The wealth-building power of compound interest will never cease to amaze me. It's a story of patience and attention to detail, where small, short-term differences add up to massive divergence over decades. And in the end, the biggest winners don't always deliver the fattest share-price returns.

Today we're looking at the newest addition to the Dow Jones Industrial Average (^DJI 0.38%). UnitedHealth Group (UNH 0.08%) currently offers a modest dividend yield of just 1.6%, which is far below the premium index's average yield of 2.6%. Only four of the other 29 Dow members offer yields lower than this stock's.

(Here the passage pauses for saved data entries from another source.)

(** X5. Two invocations in a row, the second on the result of the first: with
    an engine whose made numbers carry their number and keep what other
    handles carry, nativeAdd(nativeAdd(a, b), c) carries (a + b) + c. *)
Theorem native_add_nested (junk junk' : frame) (nctx : addr) (w : World)
    (c : native_ctx_t) (va vb vc : val_t) (x y z : double) :
  make_number_carries ->
  make_number_preserves ->
  heap w !! nctx = Some (Some c) ->
  carries (eng w) (vm c) va x ->
  carries (eng w) (vm c) vb y ->
  carries (eng w) (vm c) vc z ->
  exists r1 w1 r2 w2,
    native_add junk nctx [va; vb] w = Some ((r1, 1), w1)
    /\ native_add junk' nctx [r1; vc] w1 = Some ((r2, 1), w2)
    /\ carries (eng w2) (vm c) r2 ((x + y) + z)%float.
Proof.
  intros Hmk Hkeep Hctx Ha Hb Hc.
  rewrite (native_add_run junk nctx [va; vb] w c va vb Hctx eq_refl eq_refl).
  rewrite (Ha junk.1), (Hb junk.2). cbn [fst snd].
  pose proof (Hmk (vm c) (x + y)%float (eng w)) as Hr1.
  pose proof (Hkeep (vm c) (x + y)%float (eng w) (vm c) vc z Hc) as Hc1.
  destruct (jsonnet_json_make_number (vm c) (x + y)%float (eng w)) as [r1 e1].
  cbn [fst snd] in Hr1, Hc1.
  eexists r1, _, _, _. split; [reflexivity|].
  rewrite (native_add_run junk' nctx [r1; vc] _ c r1 vc);
    [|exact Hctx|reflexivity|reflexivity].
  cbn [fst snd eng heap out err trace]. rewrite (Hr1 junk'.1), (Hc1 junk'.2). cbn [fst snd].
  split; [reflexivity|].
  exact (Hmk (vm c) ((x + y) + z)%float e1).
Qed.

(** ** More on main *)

Lemma native_add_dangling (junk : frame) (nctx : addr) (argv : list val_t)
    (w : World) :
  heap w !! nctx = None -> native_add junk nctx argv w = None.
Proof.
  intros Hctx. unfold native_add, mbind, M_bind, load_vm. by rewrite Hctx.
Qed.

Lemma main_completes (argc : Z) (argv : list string) (w : World) :
  completes argc argv w -> exists code w', main argc argv w = Some (code, w').
Proof.
  intros Hc. destruct (Z.eq_dec argc 2) as [->|Hargc].
  - destruct Hc as [?|(file & output & error & e3 & Hfile & Heval)]; [done|].
    destruct (Z.eq_dec error 0) as [->|Herr].
    + destruct (main_success_world argv file w output e3 Hfile Heval)
        as (cbs & _ & Hmain).
      by eexists _, _.
    + destruct (main_failure_world argv file w output error e3 Hfile Heval Herr)
        as (cbs & _ & Hmain).
      by eexists _, _.
  - eexists _, _. exact (main_usage argc argv w Hargc).
Qed.

(** X6. In any state of the host whose memory is as [main] left it when
    it entered the evaluation (callbacks leave it so, [run_course_frame]),
    a call of the engine through the registered pointer with the
    registered context and at least two arguments is defined, sets the
    success flag, and works on the run's own machine handle: both
    extractions and the construction of the sum are made on it. *)
Theorem callback_during_evaluation (w w1 : World) (junk : frame)
    (va vb : val_t) (rest : list val_t) :
  heap w1 = heap (before_eval w) ->
  exists r w1',
    call_native fn_native_add junk (the_ctx w) (va :: vb :: rest) w1
    = Some ((r, 1), w1')
    /\ jsonnet_json_make_number (the_vm w)
         ((jsonnet_json_extract_number (the_vm w) va (fst junk) (eng w1)).2
          + (jsonnet_json_extract_number (the_vm w) vb (snd junk) (eng w1)).2)%float
         (eng w1)
       = (r, eng w1').
Proof.
  intros Hheap. cbn [call_native].
  rewrite (native_add_run junk (the_ctx w) (va :: vb :: rest) w1
             {| vm := the_vm w |} va vb);
    [|rewrite Hheap; apply lookup_insert_eq|reflexivity|reflexivity].
  cbn [vm fst snd].
  destruct (jsonnet_json_make_number _ _ (eng w1)) as [r e'].
  eexists _, _. by split.
Qed.

(** X7. When [main] has returned after a successful evaluation, the
    context record it registered is freed: its address is not allocated,
    and any further call of the callback with it is undefined. *)
Theorem ctx_after_main (argv : list string) (file : string) (w : World)
    (output : buf_t) (e3 : E) :
  argv !! 1%nat = Some file ->
  evaluation w file = Some (output, 0, e3) ->
  exists w',
    main 2 argv w = Some (EXIT_SUCCESS, w')
    /\ heap w' !! the_ctx w = None
    /\ forall junk args e,
         call_native fn_native_add junk (the_ctx w) args (set_eng e w') = None.
Proof.
  intros Hfile Heval.
  destruct (main_success_world argv file w output e3 Hfile Heval)
    as (cbs & _ & Hmain).
  exists (success_world w file output e3 cbs).
  split; [exact Hmain|]. split; [exact (the_ctx_fresh w)|].
  intros junk args e. cbn [call_native].
  apply native_add_dangling. exact (the_ctx_fresh w).
Qed.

But the story changes quickly if you look at some other important metrics. No other Dow stock has kept up with UnitedHealth's dividend increases over the last decade -- or even come close.

UnitedHealth has boosted its payouts by an annual average of 62% over the last decade. The closest challenger on this crucial metric is McDonald's (MCD -0.72%) with a paltry 29% annual increase. Microsoft (MSFT 3.23%) comes next with a 28% compound average dividend boost.

It's not a completely apples-to-apples comparison, of course. UnitedHealth used to sport a token dividend of $0.03 per year. When the Obamacare act passed, UnitedHealth felt the need to reassure investors that everything would be all right, so it pumped up the payouts to $0.50 a year in one fell swoop.

McDonald's and Microsoft haven't seen any such incentive to juice up their payouts in recent memory, although Mr. Softy didn't pay dividends at all until 2003. Even so, UnitedHealth's massive one-time boost made a bigger difference than Redmond's decade of reliable but modest increases.

But the company has also shown solid commitment to strong increases, even after that single-shot jump. UnitedHealth's dividend has grown from $0.54 per share to $0.92 per share over the last two years, which works out to a 30.7% annualized boost. Yep, that's still faster than the Dow elite: McDonald's boosted payouts by just 12.5% a year over the same period, and Microsoft settled for 15%.

Moreover, UnitedHealth has more headroom for even juicier increases than most of its Dow peers. The company diverted just 17% of its trailing earnings into dividend checks. Microsoft's payout ratio sits at 34%, and McDonald's shells out 55%. In other words, I would be surprised if UnitedHealth put the brakes on its dividend growth before its closest growth rivals.

So UnitedHealth may not offer the Dow's richest yield today, but the stock certainly seems headed for strong dividend increases for the long term.